Evolutionary Scalability (Table 3):

Generations Acceleration Image Reward↑ MJHQ FID↓
1 1.14x 1.00 9.40
50 1.79x 0.98 7.97
150 1.90x 1.00 8.11
500 2.17x 0.96 8.49

With only 50 generations, it surpasses the baseline without acceleration, and continuous optimization yields steady improvements.

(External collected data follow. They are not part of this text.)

Lemma crowd_shape n :
  Z.of_nat n <= UInt64_MAX ->
  startsAt (crowd n) = 0 /\ endsAt (crowd n) = 2 /\ noOfOptions (crowd n) = 2
  /\ vote_status (crowd n) = 1
  /\ option1Votes (crowd n) = Z.of_nat n
  /\ 0%N ∈ optedIn (crowd n)
  /\ forall a, (a = 0 \/ N.of_nat n < a)%N -> localState (crowd n) !! a = None.
Proof.
  induction n as [|k IH]; intros Hn.
  - do 5 (split; [reflexivity|]). split.
    + apply (bool_decide_unpack _). vm_compute. exact I.
    + intros a _. apply lookup_empty.
  - destruct IH as (Hsa & Hea & Hno & Hvs & Hv1 & H0 & Hfresh); [lia|].
    cbn [crowd].
    destruct (round_effect (N.of_nat (S k)) (crowd k) Hsa Hea Hno)
      as (Hsa' & Hea' & Hno' & Hvs' & Hv1' & Hopt' & Hloc'); [lia| |].
    { apply Hfresh. right. lia. }
    repeat (split; [first [assumption | congruence | lia]|]).
    split.
    + rewrite Hopt'. apply elem_of_union_r, H0.
    + intros a Ha. rewrite Hloc', lookup_insert_ne by lia. apply Hfresh. lia.
Qed.

(** C3, as the code has it.  For a created poll: a [vote] call at
    [startsAt] fails with [VotingNotStarted] and one at [endsAt] with
    [VotingEnded]; a call strictly inside the window with a valid option, by
    an opted-in account without a key, succeeds when the chosen tally is
    below the largest UInt64 and is rejected with [Overflow] when it has
    reached it.  No call outside the strict window succeeds. *)
Theorem voting_window env o s :
  reachable s ->
  vote_status s = 1 ->
  (Global_latest_timestamp env = startsAt s ->
     vote env o s = Err VotingNotStarted)
  /\ (Global_latest_timestamp env = endsAt s -> vote env o s = Err VotingEnded)
  /\ (startsAt s < Global_latest_timestamp env < endsAt s ->
      1 <= o <= noOfOptions s ->
      Txn_sender env ∈ optedIn s ->
      localState s !! Txn_sender env = None ->
      (tally o s < UInt64_MAX -> exists s', vote env o s = Ok (tt, s'))
      /\ (tally o s = UInt64_MAX -> vote env o s = Err Overflow))
  /\ (forall s', vote env o s = Ok (tt, s') ->
        startsAt s < Global_latest_timestamp env < endsAt s).
Proof.
  intros Hr Hact. destruct (reachable_invariant s Hr) as [Hst _ _].
  destruct Hst as [[H0 _]|[_ [Hn Hwin]]]; [lia|].
  split; [|split; [|split]].
  - intros Hnow. rewrite vote_unfold.
    destruct (Z.ltb_spec (Global_latest_timestamp env) (endsAt s)); [|lia].
    destruct (Z.gtb_spec (Global_latest_timestamp env) (startsAt s)); [lia|].
    reflexivity.
  - intros Hnow. rewrite vote_unfold.
    destruct (Z.ltb_spec (Global_latest_timestamp env) (endsAt s)); [lia|].
    reflexivity.
  - intros [Hs He] [Ho1 Ho2] Hin Hnone. rewrite vote_unfold.
    destruct (Z.ltb_spec (Global_latest_timestamp env) (endsAt s)); [|lia].
    destruct (Z.gtb_spec (Global_latest_timestamp env) (startsAt s)); [|lia].
    destruct (Z.geb_spec o 1); [|lia].
    destruct (Z.leb_spec o (noOfOptions s)); [|lia].
    destruct (decide _); [|contradiction].
    rewrite Hnone. simpl. unfold tally.
    destruct (Z.eqb_spec o 1);
      [destruct (Z.leb_spec (option1Votes s + 1) UInt64_MAX);
       split; intros; first [lia | eauto]|].
    destruct (Z.eqb_spec o 2);
      [destruct (Z.leb_spec (option2Votes s + 1) UInt64_MAX);
       split; intros; first [lia | eauto]|].
    destruct (Z.eqb_spec o 3);
      [destruct (Z.leb_spec (option3Votes s + 1) UInt64_MAX);
       split; intros; first [lia | eauto]|].
    destruct (Z.eqb_spec o 4);
      [destruct (Z.leb_spec (option4Votes s + 1) UInt64_MAX);
       split; intros; first [lia | eauto]|].
    lia.
  - intros s' Hv.
    destruct (vote_cases env o s) as [[e He]|Hok]; [congruence|].
    destruct Hok as (He & Hs & _). lia.
Qed.

Lemma scenarioA_opted_reachable : reachable scenarioA_opted.
Proof.
  unfold scenarioA_opted, scenarioA_created.
  do 2 apply reachable_step. apply reachable_init.
Qed.

Lemma voting_window_witness :
  reachable scenarioA_opted /\ vote_status scenarioA_opted = 1
  /\ vote (mkEnv X 1000) 1 scenarioA_opted = Err VotingNotStarted
  /\ vote (mkEnv X 1100) 1 scenarioA_opted = Err VotingEnded
  /\ (exists s', vote (mkEnv X 1050) 1 scenarioA_opted = Ok (tt, s'))
  /\ (forall s', vote (mkEnv X 1050) 1 scenarioA_opted = Ok (tt, s') ->
        startsAt scenarioA_opted < 1050 < endsAt scenarioA_opted).
Proof.
  split; [exact scenarioA_opted_reachable|]. split; [reflexivity|].
  split.
  { apply (voting_window (mkEnv X 1000) 1 scenarioA_opted
             scenarioA_opted_reachable eq_refl). reflexivity. }
  split.
  { apply (voting_window (mkEnv X 1100) 1 scenarioA_opted
             scenarioA_opted_reachable eq_refl). reflexivity. }
  destruct (voting_window (mkEnv X 1050) 1 scenarioA_opted
              scenarioA_opted_reachable eq_refl) as (_ & _ & Hin & Honly).
  split; [|exact Honly].
  apply Hin.
  - vm_compute. split; reflexivity.
  - vm_compute. split; discriminate.
  - apply (bool_decide_unpack _). vm_compute. exact I.
  - vm_compute. reflexivity.
  - vm_compute. reflexivity.
Defined.

Lemma full_house_size : Z.of_nat (Z.to_nat UInt64_MAX) = UInt64_MAX.
Proof. apply Z2Nat.id. unfold UInt64_MAX. lia. Qed.

(** C3 as stated fails in two places.  Before creation a call at time 0,
    which is [startsAt], is rejected with [VotingEnded], not
    [VotingNotStarted].  And in [full_house], reached along a clock that
    never goes back, the first tally is the largest UInt64: account 0 has
    opted in, has not voted, calls at time 1 inside the window (0, 2) with
    the valid option 1, and is rejected with [Overflow]. *)
Lemma voting_window_counterexample :
  (reachable_at 0 __init__
   /\ Global_latest_timestamp (mkEnv X 0) = startsAt __init__
   /\ vote (mkEnv X 0) 1 __init__ = Err VotingEnded)
  /\ (reachable_at 1 full_house
      /\ vote_status full_house = 1
      /\ startsAt full_house < Global_latest_timestamp (mkEnv 0%N 1)
           < endsAt full_house
      /\ 1 <= 1 <= noOfOptions full_house
      /\ Txn_sender (mkEnv 0%N 1) ∈ optedIn full_house
      /\ localState full_house !! Txn_sender (mkEnv 0%N 1) = None
      /\ option1Votes full_house = UInt64_MAX
      /\ vote (mkEnv 0%N 1) 1 full_house = Err Overflow).
Proof.
  split.
  - split; [apply reachable_at_init, is_uint64_0|].
    split; reflexivity.
  - unfold full_house.
    destruct (crowd_shape (Z.to_nat UInt64_MAX))
      as (Hsa & Hea & Hno & Hvs & Hv1 & H0 & Hfresh).
    { rewrite full_house_size. lia. }
    rewrite full_house_size in Hv1.
    assert (localState (crowd (Z.to_nat UInt64_MAX)) !! 0%N = None) as Hnone
      by (apply Hfresh; left; reflexivity).
    cbn [Txn_sender Global_latest_timestamp].
    split; [apply crowd_reachable_at|].
    split; [exact Hvs|].
    split; [rewrite Hsa, Hea; lia|].
    split; [rewrite Hno; lia|].
    split; [exact H0|].
    split; [exact Hnone|].
    split; [exact Hv1|].
    rewrite vote_unfold. cbn [Txn_sender Global_latest_timestamp].
    unfold Account in *. rewrite Hsa, Hea, Hno, Hnone, Hv1.
    destruct (decide _); [|contradiction].
    reflexivity.
Qed.

(** ** Scenarios B and C of the specification *)

(** Scenario B: an account that never opted in calls [vote] on a poll with
    three options; the call is rejected at the local-state access. *)
Example scenarioB_not_opted_in :
  let s := run (mkEnv 1%N 1000) (CreateVote "Poll" "" 3 "a" "b" "c" "" 1100)
             __init__ in
  vote (mkEnv 8%N 1050) 2 s = Err NotOptedIn
  /\ run (mkEnv 8%N 1050) (Vote 2) s = s.
Proof. vm_compute. split; reflexivity. Qed.

(** Scenario C: a deadline in the past is rejected with the status left at
    NotCreated, and a later call with a deadline in the future succeeds. *)
Example scenarioC_invalid_deadline :
  create_vote (mkEnv 1%N 1000) "Poll" "" 2 "Yes" "No" "" "" 999 __init__
    = Err InvalidDeadline
  /\ vote_status
       (run (mkEnv 1%N 1000) (CreateVote "Poll" "" 2 "Yes" "No" "" "" 999)
          __init__) = 0
  /\ create_vote (mkEnv 1%N 1001) "Poll" "" 2 "Yes" "No" "" "" 1100
       (run (mkEnv 1%N 1000) (CreateVote "Poll" "" 2 "Yes" "No" "" "" 999)
          __init__)
     = Ok (tt, run (mkEnv 1%N 1001)
                 (CreateVote "Poll" "" 2 "Yes" "No" "" "" 1100) __init__).
Proof. vm_compute. repeat split; reflexivity. Qed.

(** * Further properties of the contract *)

(** ** Outcomes of [create_vote] and [vote] on any state *)

Lemma state_ext s s' :
  title s = title s' -> description s = description s' ->
  noOfOptions s = noOfOptions s' ->
  option1 s = option1 s' -> option2 s = option2 s' ->
  option3 s = option3 s' -> option4 s = option4 s' ->
  option1Votes s = option1Votes s' -> option2Votes s = option2Votes s' ->
  option3Votes s = option3Votes s' -> option4Votes s = option4Votes s' ->
  startsAt s = startsAt s' -> endsAt s = endsAt s' ->
  vote_status s = vote_status s' ->
  optedIn s = optedIn s' -> localState s = localState s' ->
  s = s'.
Proof. destruct s, s'; simpl; intros; subst; reflexivity. Qed.

(** Settles one line of an outcome table once the handler is evaluated. *)
Ltac outcome_case :=
  match goal with
  | |- (exists _, _) <-> _ =>
      split;
      [ intros [? Hx]; first [discriminate Hx | repeat split; assumption]
      | intros (? & ? & ?); first [solve [eauto] | lia | congruence] ]
  | |- _ <-> _ =>
      split; intros Hx;
      first [ discriminate Hx | reflexivity | lia | congruence
            | repeat split; first [assumption | lia] ]
  | |- forall _, _ =>
      intros err Hx; first [discriminate Hx | injection Hx as <-; tauto]
  end.

(** X1.  [create_vote] checks the status first, the option count second and
    the deadline last: it is accepted exactly when the status is 0, the
    option count is in [2, 4] and the deadline is after the current time;
    it reports [AlreadyCreated] exactly when the status is not 0,
    [InvalidOptionCount] exactly when the status is 0 and the count is out of
    range, whatever the deadline, and [InvalidDeadline] exactly when only the
    deadline is wrong.  It reports no other error. *)
Theorem create_vote_outcome env t d n o1 o2 o3 o4 e s :
  ((exists s', create_vote env t d n o1 o2 o3 o4 e s = Ok (tt, s'))
     <-> vote_status s = 0 /\ 2 <= n <= 4 /\ Global_latest_timestamp env < e)
  /\ (create_vote env t d n o1 o2 o3 o4 e s = Err AlreadyCreated
        <-> vote_status s <> 0)
  /\ (create_vote env t d n o1 o2 o3 o4 e s = Err InvalidOptionCount
        <-> vote_status s = 0 /\ ~ 2 <= n <= 4)
  /\ (create_vote env t d n o1 o2 o3 o4 e s = Err InvalidDeadline
        <-> vote_status s = 0 /\ 2 <= n <= 4 /\ e <= Global_latest_timestamp env)
  /\ (forall err, create_vote env t d n o1 o2 o3 o4 e s = Err err ->
        err = AlreadyCreated \/ err = InvalidOptionCount
        \/ err = InvalidDeadline).
Proof.
  rewrite create_vote_unfold.
  destruct (Z.eqb_spec (vote_status s) 0) as [H0|H0];
    [destruct (Z.geb_spec n 2); destruct (Z.leb_spec n 4); simpl;
     [destruct (Z.ltb_spec (Global_latest_timestamp env) e)|..]|];
    (split; [|split; [|split; [|split]]]); outcome_case.
Qed.

Lemma vote_ok_conditions env o s :
  (exists s', vote env o s = Ok (tt, s')) <-> vote_accepted_when env o s.
Proof.
  unfold vote_accepted_when. split.
  - intros [s' Hv].
    destruct (vote_cases env o s) as [[e He]|Hok]; [congruence|].
    destruct Hok as (He & Hs & Ho & Hin & Hnone & _ & _ & _ & _ & _ & _ & _
                     & _ & _ & _ & _ & _ & _ & _ & Ho4 & Hfit & _).
    repeat split; first [assumption | lia].
  - intros ([Hs He] & [Ho1 Ho2] & Ho4 & Hin & Hnone & Hfit).
    rewrite vote_unfold.
    destruct (Z.ltb_spec (Global_latest_timestamp env) (endsAt s)); [|lia].
    destruct (Z.gtb_spec (Global_latest_timestamp env) (startsAt s)); [|lia].
    destruct (Z.geb_spec o 1); [|lia].
    destruct (Z.leb_spec o (noOfOptions s)); [|lia].
    destruct (decide _); [|contradiction].
    rewrite Hnone. simpl. unfold tally in Hfit.
    destruct (Z.eqb_spec o 1);
      [destruct (Z.leb_spec (option1Votes s + 1) UInt64_MAX); [eauto|lia]|].
    destruct (Z.eqb_spec o 2);
      [destruct (Z.leb_spec (option2Votes s + 1) UInt64_MAX); [eauto|lia]|].
    destruct (Z.eqb_spec o 3);
      [destruct (Z.leb_spec (option3Votes s + 1) UInt64_MAX); [eauto|lia]|].
    destruct (Z.eqb_spec o 4);
      [destruct (Z.leb_spec (option4Votes s + 1) UInt64_MAX); [eauto|lia]|].
    lia.
Qed.

(** X2.  On any state, [vote] is accepted exactly when the call is strictly
    inside the window, the option is in [1, noOfOptions] and at most 4, the
    caller has storage and no key, and the chosen tally is below the largest
    UInt64. *)
Theorem vote_accepted_iff env o s :
  (exists s', vote env o s = Ok (tt, s')) <->
  (startsAt s < Global_latest_timestamp env < endsAt s
   /\ 1 <= o <= noOfOptions s
   /\ o <= 4
   /\ Txn_sender env ∈ optedIn s
   /\ localState s !! Txn_sender env = None
   /\ tally o s < UInt64_MAX).
Proof. exact (vote_ok_conditions env o s). Qed.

Acceleration Strategy Ablation: - Reducing population size (72 \(\rightarrow\) 24): Equivalent to reducing generations. - Reducing images per prompt (10 \(\rightarrow\) 3): Minimal impact. - Reducing prompt count (100 \(\rightarrow\) 33): Significantly harms quality.

Key Findings

  1. Pareto Frontier Thinking: Provides a continuous adjustable speed-quality trade-off rather than discrete steps.
  2. Cross-model Transfer: PixArt-α schedules can transfer to PixArt-Σ; only 50 generations of fine-tuning are needed to surpass from-scratch optimization.
  3. Cross-resolution Transfer: Schedules optimized at 256×256 remain competitive when applied directly to 1024×1024.
  4. Surpassing Baseline Quality: ECAD "fast" achieves 2x speedup while yielding a better FID than the no-caching baseline.

Highlights & Insights

  1. Paradigm Shift: Moves from "manually designed heuristics" to "automatically searching for optimal caching," fundamentally changing the methodology for diffusion caching.
  2. Minimal Resource Requirements: 100 text prompts + single GPU + gradient-free computation = runnable in extremely constrained environments.
  3. Framework Generality: Both the search space (cache tensor shape) and fitness (quality/speed metrics) are customizable.
  4. Counter-intuitive Finding: FID actually decreases after cache acceleration—suggesting that some recomputation steps are effectively "noise," and skipping them is beneficial.
  5. Video Scalability: The framework is modality-agnostic and naturally extends to text-to-video generation.

Limitations & Future Work

  1. Optimization relies on automated metrics (Image Reward); results might differ if replaced with human evaluation.
  2. Computational overhead for the genetic algorithm (550 gen \(\times\) 72 candidates \(\times\) 1000 images) remains substantial.
  3. Combination with training-based methods (e.g., distillation) has not been explored.
  4. Validated only on DiT architectures; U-Net architectures remain untested.
  5. Domain bias in calibration prompts may affect performance in specific application scenarios.
  • FORA: The first DiT caching method; ECAD can use its schedules to initialize populations.
  • ToCa: Fine-grained caching requiring manual tuning, which ECAD automates.
  • DiCache: Allows the diffusion model to decide the cache strategy but still relies on heuristics.
  • TaylorSeer: Uses Taylor expansion to predict features but has high memory overhead.
  • Insight: The logic of applying genetic algorithms to Neural Architecture Search (NAS) is equally effective in the field of inference acceleration.

Rating

  • Novelty: ⭐⭐⭐⭐⭐ — Paradigm-level innovation by redefining caching as Pareto optimization.
  • Technological Contribution: ⭐⭐⭐⭐ — Method is concise and effective, though the core tech (NSGA-II) is not new.
  • Experimental Thoroughness: ⭐⭐⭐⭐⭐ — Three models \(\times\) multiple datasets \(\times\) multiple metrics \(\times\) transfer experiments.
  • Writing Quality: ⭐⭐⭐⭐ — Clear reasoning with extensive tables and figures.
  • Overall Recommendation: ⭐⭐⭐⭐⭐ — A highly practical method that changes the practice of diffusion acceleration.